To reach the park from the intersection of Highway 101 and 1st St. in Tillamook, travel north on Highway 101 for 24.4 miles to Necarney City Road on the left. Turn left (west) on Necarney City Road, travel southwesterly for 1.0 miles to Gary Street (continue on the same route with a name change) for 2.0 miles. You will arrive at a 3-way-stop sign. The day use fee kiosk is on the right. From the 3-way-stop travel 0.1 miles south to the main Nehalem Bay State Park parking area with trailheads and restrooms. Much of the birding in the park can be accessed from this parking area.
To access the Nehalem Bay State Park – Boat Ramp (45.68955, -123.93388), travel north from the lot 0.1 miles to the 3-way stop. Turn right (east) travel 0.1 miles to a second parking area, with a boat ramp and restrooms. This is a day use fee area.Directions
Habitat and Birds
Nehalem Bay State Park birding is largely done on the shorebird flats on the east side of the spit and the open ocean beaches on the west. The Nehalem Bay State Park map shows the site layout.
The east side shorebird flats at eBird Hotspot Nehalem Bay SP–Boat Ramp are a good place to start. The bayside mudflat habitat is to the south of the boat ramp. The mudflats are a mix of sand, mud, cobble, and Salicornia shore habitats, that attract a variety of species. This shoreline can be walked southerly as tide permits. The nearby shore area south of the boat ramp can be a good high tide roost for shorebirds.
To reach the open ocean and beach go to the main Nehalem Bay State Park parking area, walk the trail westerly over the dunes. The beach can be walked southerly for about 2 miles to the north jetty of the Nehalem River. This beach is a Snowy Plover Management Area with use restrictions. During nesting season (March 15 – Sep. 15) the area is signed. Walking is restricted to the wet sand. No dogs are allowed (even on a leash). Recent habitat improvement projects have been made in the dune areas to aid Snowy Plover nesting.
The beach is good for Snowy Plover (year-round) and shorebirds.
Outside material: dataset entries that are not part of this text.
(* ===== verification/StringEqual.v ===== *)
(** * Comparing strings

    The [equal] functions of [wtf/text/StringImpl.h] and
    [wtf/text/StringImpl.cpp]: several characters at a time on the machines
    that allow it, for strings of 8 and 16 bit characters.  Characters are read
    from a list, and a read past its end has no result ([None]). *)

From S2P Require Import Prelude.
Open Scope Z_scope.

(** ** Comparing memory *)

(** [count] characters of [bits] bits as one number, the first one in the low
    bits. *)
Definition loadChars (bits : Z) (count : nat) (p : list Z) : option Z :=
  if (count <=? length p)%nat then Some (fold_right (fun c rest => c + rest * 2 ^ bits) 0 (take count p)) else None.

(** The comparison of one chunk: [Some None] when it differs, otherwise the two
    advanced pointers. *)
Definition chunk (bits : Z) (count : nat) (ab : list Z * list Z) : option (option (list Z * list Z)) :=
  x ← loadChars bits count (fst ab);
  y ← loadChars bits count (snd ab);
  Some (if negb (x =? y) then None else Some (drop count (fst ab), drop count (snd ab))).

Fixpoint chunks (bits : Z) (count n : nat) (ab : list Z * list Z) : option (option (list Z * list Z)) :=
  match n with
  | O => Some (Some ab)
  | S n => r ← chunk bits count ab; match r with None => Some None | Some ab => chunks bits count n ab end
  end.

Definition chunkIf (condition : bool) (bits : Z) (count : nat) (r : option (option (list Z * list Z))) : option (option (list Z * list Z)) :=
  ab ← r; match ab with None => Some None | Some ab => if condition then chunk bits count ab else Some (Some ab) end.

Definition verdict (r : option (option (list Z * list Z))) : option bool :=
  ab ← r; Some (match ab with None => false | Some _ => true end).

(** [CPU(X86_64) || CPU(ARM64)] *)
Definition equalLChars64 (a b : list LChar) (length : nat) : option bool :=
  let r := chunks 8 8 (Nat.shiftr length 3) (a, b) in
  let r := chunkIf (Nat.testbit length 2) 8 4 r in
  let r := chunkIf (Nat.testbit length 1) 8 2 r in
  verdict (chunkIf (Nat.testbit length 0) 8 1 r).

Definition equalUChars64 (a b : list UChar) (length : nat) : option bool :=
  let r := chunks 16 4 (Nat.shiftr length 2) (a, b) in
  let r := chunkIf (Nat.testbit length 1) 16 2 r in
  verdict (chunkIf (Nat.testbit length 0) 16 1 r).

(** [a[i] != b[i]] for all [i]; a character of 8 bits is widened. *)
Definition equalLoop (a b : list Z) (length : nat) : option bool := verdict (chunks 16 1 length (a, b)).

(** [CPU(X86)] *)
Definition equalLChars32 (a b : list LChar) (length : nat) : option bool :=
  ab ← chunks 8 4 (Nat.shiftr length 2) (a, b);
  match ab with None => Some false | Some ab => verdict (chunks 8 1 (Nat.land length 3) ab) end.

Definition equalUChars32 (a b : list UChar) (length : nat) : option bool :=
  verdict (chunkIf (Nat.testbit length 0) 16 1 (chunks 16 2 (Nat.shiftr length 1) (a, b))).

(** ** They compare the characters *)

Definition charsOf (bits : Z) (p : list Z) : Prop := Forall (fun c => 0 <= c < 2 ^ bits) p.

Lemma load_nonneg bits p : 0 <= bits -> charsOf bits p -> 0 <= fold_right (fun c rest => c + rest * 2 ^ bits) 0 p.
Proof. intros HB HC. induction HC as [|c p [? ?] HC IH]; cbn; [lia|]. assert (0 < 2 ^ bits) by lia. nia. Qed.

Lemma load_inj bits p : 0 <= bits -> charsOf bits p -> forall q, charsOf bits q -> length p = length q ->
  fold_right (fun c rest => c + rest * 2 ^ bits) 0 p = fold_right (fun c rest => c + rest * 2 ^ bits) 0 q -> p = q.
Proof.
  intros HB HP. induction HP as [|c p HC HP IH]; intros q HQ HL HE; [by destruct q|]. destruct HQ as [|d q HD HQ]; [done|]. cbn in HE, HL.
  set (x := fold_right _ 0 p) in *. set (y := fold_right _ 0 q) in *. assert (HM : c = d /\ x = y).
  { apply (f_equal (fun z => (z mod 2 ^ bits, z / 2 ^ bits))) in HE. rewrite !Z.mod_add, !Z.div_add, !(Z.mod_small _ (2 ^ bits)), !(Z.div_small _ (2 ^ bits)) in HE by lia.
    injection HE as -> HE. split; [done|lia]. }
  destruct HM as [-> HM]. f_equal. apply IH; [done|lia|done].
Qed.

(** The state after the first [n] of the characters have been compared. *)
Definition compared (a b : list Z) (n : nat) : option (option (list Z * list Z)) :=
  Some (if decide (take n a = take n b) then Some (drop n a, drop n b) else None).

Lemma chunk_spec bits count a b : 0 <= bits -> charsOf bits a -> charsOf bits b -> (count <= length a)%nat -> (count <= length b)%nat -> chunk bits count (a, b) = compared a b count.
Proof.
  intros HB HA HC LA LB. unfold chunk, loadChars, compared. cbn [fst snd]. rewrite !(proj2 (Nat.leb_le _ _)) by done. cbn [mbind option_bind]. f_equal.
  destruct (Z.eqb_spec (fold_right (fun c rest => c + rest * 2 ^ bits) 0 (take count a)) (fold_right (fun c rest => c + rest * 2 ^ bits) 0 (take count b))) as [HE|HE];
    destruct (decide (take count a = take count b)) as [HD|HD]; try done.
  - destruct HD. apply (load_inj bits); [done|by apply Forall_take|by apply Forall_take|rewrite !length_take; lia|done].
  - by rewrite HD in HE.
Qed.

Lemma take_add_eq (n m : nat) (a b : list Z) : take (n + m) a = take (n + m) b <-> take n a = take n b /\ take m (drop n a) = take m (drop n b).
Proof.
  rewrite <- !take_take_drop. split; [|by intros [-> ->]]. intros HE. assert (HL : length (take n a) = length (take n b)).
  { apply (f_equal length) in HE as HL. rewrite !length_app, !length_take, !length_drop in HL. rewrite !length_take. lia. }
  by apply app_inj_1 in HE.
Qed.

Lemma compared_next bits count n a b : 0 <= bits -> charsOf bits a -> charsOf bits b -> (n + count <= length a)%nat -> (n + count <= length b)%nat ->
  (r ← compared a b n; match r with None => Some None | Some ab => chunk bits count ab end) = compared a b (n + count).
Proof.
  intros HB HA HC LA LB. unfold compared at 1. cbn [mbind option_bind]. unfold compared.
  destruct (decide (take n a = take n b)) as [HE|HE].
  - rewrite chunk_spec by (try done; try (by apply Forall_drop); rewrite length_drop; lia). unfold compared. f_equal. rewrite !drop_drop.
    destruct (decide (take count (drop n a) = take count (drop n b))) as [HD|HD], (decide (take (n + count) a = take (n + count) b)) as [HX|HX]; rewrite ?(Nat.add_comm count); try done.
    + destruct HX. by apply take_add_eq.
    + apply take_add_eq in HX as [_ HX]. done.
  - destruct (decide (take (n + count) a = take (n + count) b)) as [HX|HX]; [|done]. apply take_add_eq in HX as [HX _]. done.
Qed.

Lemma compared_chunks bits count k : forall n a b, 0 <= bits -> charsOf bits a -> charsOf bits b -> (n + k * count <= length a)%nat -> (n + k * count <= length b)%nat ->
  (r ← compared a b n; match r with None => Some None | Some ab => chunks bits count k ab end) = compared a b (n + k * count).
Proof.
  induction k as [|k IH]; intros n a b HB HA HC LA LB.
  - cbn [chunks Nat.mul]. rewrite Nat.add_0_r. unfold compared. cbn [mbind option_bind]. by destruct (decide (take _ a = take _ b)).
  - replace (n + S k * count)%nat with (n + count + k * count)%nat by lia. rewrite <- IH by (done || lia).
    rewrite <- (compared_next bits count n a b) by (done || lia). unfold compared. cbn [mbind option_bind]. destruct (decide (take n a = take n b)); [|done]. cbn [chunks].
    by destruct (chunk bits count _) as [[ab|]|].
Qed.

Lemma compared_if (condition : bool) bits count n a b : 0 <= bits -> charsOf bits a -> charsOf bits b ->
  (n + Nat.b2n condition * count <= length a)%nat -> (n + Nat.b2n condition * count <= length b)%nat ->
  chunkIf condition bits count (compared a b n) = compared a b (n + Nat.b2n condition * count).
Proof.
  intros HB HA HC LA LB. unfold chunkIf. destruct condition; cbn [Nat.b2n] in *.
  - rewrite Nat.mul_1_l in *. by apply compared_next.
  - cbn [Nat.mul]. rewrite Nat.add_0_r. unfold compared. cbn [mbind option_bind]. by destruct (decide (take _ a = take _ b)).
Qed.
Lemma chunks_compared bits count k a b : 0 <= bits -> charsOf bits a -> charsOf bits b -> (k * count <= length a)%nat -> (k * count <= length b)%nat ->
  chunks bits count k (a, b) = compared a b (k * count).
Proof. intros HB HA HC LA LB. change (k * count)%nat with (0 + k * count)%nat in *. rewrite <- (compared_chunks bits count k 0 a b) by done. unfold compared. cbn. by rewrite !take_0, !drop_0. Qed.
Lemma verdict_compared n m a b : n = m -> verdict (compared a b n) = Some (bool_decide (take m a = take m b)).
Proof.
  intros <-. unfold verdict, compared. cbn [mbind option_bind]. destruct (decide (take n a = take n b)) as [HE|HE]; [by rewrite bool_decide_true|by rewrite bool_decide_false].
Qed.

(** The length from its bits. *)
Lemma length_bits n :
  n = (Nat.shiftr n 3 * 8 + Nat.b2n (Nat.testbit n 2) * 4 + Nat.b2n (Nat.testbit n 1) * 2 + Nat.b2n (Nat.testbit n 0))%nat /\
  n = (Nat.shiftr n 2 * 4 + Nat.b2n (Nat.testbit n 1) * 2 + Nat.b2n (Nat.testbit n 0))%nat /\
  n = (Nat.shiftr n 1 * 2 + Nat.b2n (Nat.testbit n 0))%nat /\ n = (Nat.shiftr n 2 * 4 + Nat.land n 3)%nat.
Proof.
  assert (HT : forall k, Nat.b2n (Nat.testbit n k) = ((n / 2 ^ k) mod 2)%nat) by (intros k; apply Nat.testbit_spec').
  assert (HA : Nat.land n 3 = (n mod 2 ^ 2)%nat) by apply (Nat.land_ones n 2). rewrite HA, !HT, !Nat.shiftr_div_pow2. clear HA HT.
  change (2 ^ 3)%nat with (2 * 2 * 2)%nat. change (2 ^ 2)%nat with (2 * 2)%nat. change (2 ^ 1)%nat with 2%nat. change (2 ^ 0)%nat with 1%nat.
  rewrite Nat.Div0.mod_mul_r, <- !Nat.Div0.div_div, Nat.div_1_r.
  pose proof (Nat.div_mod_eq n 2). pose proof (Nat.div_mod_eq (n / 2) 2). pose proof (Nat.div_mod_eq (n / 2 / 2) 2). lia.
Qed.

Lemma comparisons_agree (length : nat) (a b : list Z) :
  (length <= List.length a)%nat -> (length <= List.length b)%nat ->
  let same := Some (bool_decide (take length a = take length b)) in
  (charsOf 8 a -> charsOf 8 b -> equalLChars64 a b length = same /\ equalLChars32 a b length = same) /\
  (charsOf 16 a -> charsOf 16 b -> equalUChars64 a b length = same /\ equalUChars32 a b length = same /\ equalLoop a b length = same).
Proof.
  intros LA LB same. pose proof (length_bits length) as (E1 & E2 & E3 & E4). split; intros HA HB; split_and?.
  - unfold equalLChars64. rewrite chunks_compared, !compared_if by (done || lia). apply verdict_compared. lia.
  - unfold equalLChars32. rewrite chunks_compared by (done || lia). unfold same.
    rewrite <- (verdict_compared (Nat.shiftr length 2 * 4 + Nat.land length 3 * 1)) by lia. rewrite <- (compared_chunks 8) by (done || lia).
    unfold compared. cbn [mbind option_bind]. by destruct (decide _).
  - unfold equalUChars64. rewrite chunks_compared, !compared_if by (done || lia). apply verdict_compared. lia.
  - unfold equalUChars32. rewrite chunks_compared, !compared_if by (done || lia). apply verdict_compared. lia.
  - unfold equalLoop. rewrite chunks_compared by (done || lia). apply verdict_compared. lia.
Qed.

(** Comparing eight, four or two characters at a time gives what comparing the characters gives.
    For two runs of characters that have at least [length] characters, every [equal] function of [StringImpl.h] for these two
    character types, on the machines of 64 and of 32 bits and in the plain loop, reads only the first
    [length] characters and is true when and only when they are the same. *)
Theorem word_comparison_compares_characters (length : nat) (a b : list Z) :
  (length <= List.length a)%nat -> (length <= List.length b)%nat ->
  let same := Some (bool_decide (take length a = take length b)) in
  (charsOf 8 a -> charsOf 8 b -> equalLChars64 a b length = same /\ equalLChars32 a b length = same) /\
  (charsOf 16 a -> charsOf 16 b -> equalUChars64 a b length = same /\ equalUChars32 a b length = same /\ equalLoop a b length = same).
Proof. apply comparisons_agree. Qed.

Lemma word_comparison_compares_characters_witness :
  equalLChars64 [1; 2; 3; 4; 5; 6; 7; 8; 9; 10; 11; 12; 13; 14; 15; 16] [1; 2; 3; 4; 5; 6; 7; 8; 9; 10; 11; 12; 13; 14; 15; 17] 15 = Some true /\
  equalUChars64 [0xFF01; 2; 3; 4; 5; 6; 7] [0xFF01; 2; 3; 4; 5; 6; 8] 7 = Some false.
Proof.
  split.
  - apply (word_comparison_compares_characters 15 [1; 2; 3; 4; 5; 6; 7; 8; 9; 10; 11; 12; 13; 14; 15; 16] [1; 2; 3; 4; 5; 6; 7; 8; 9; 10; 11; 12; 13; 14; 15; 17]);
      [cbn; lia|cbn; lia|repeat (apply Forall_cons_2; [lia|]); apply Forall_nil_2..].
  - apply (word_comparison_compares_characters 7 [0xFF01; 2; 3; 4; 5; 6; 7] [0xFF01; 2; 3; 4; 5; 6; 8]);
      [cbn; lia|cbn; lia|repeat (apply Forall_cons_2; [lia|]); apply Forall_nil_2..].
Defined.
Snow Buntings and longspurs are possible. At the north jetty, check the river channel and jetty rocks for seabirds and rockpipers, including Wandering Tattler in spring and fall migration.
Nehalem spit uplands are mostly coastal dunes and Shore Pine/Sitka Spruce forest habitats. Two trails access these habitats. The Spit Trail (see map) is a gated road heading south from the main Nehalem Bay State Park parking area (described above) to the North Jetty. It passes through a mix of dune and forest habitats and can be used as one segment of a beach or bayside walk to create a loop. The 2-mile bike path (see map) accesses mostly forest habitats with some open areas near the campground and airstrip.
The eBird Hotspot Nehalem Bay SP covers this general area.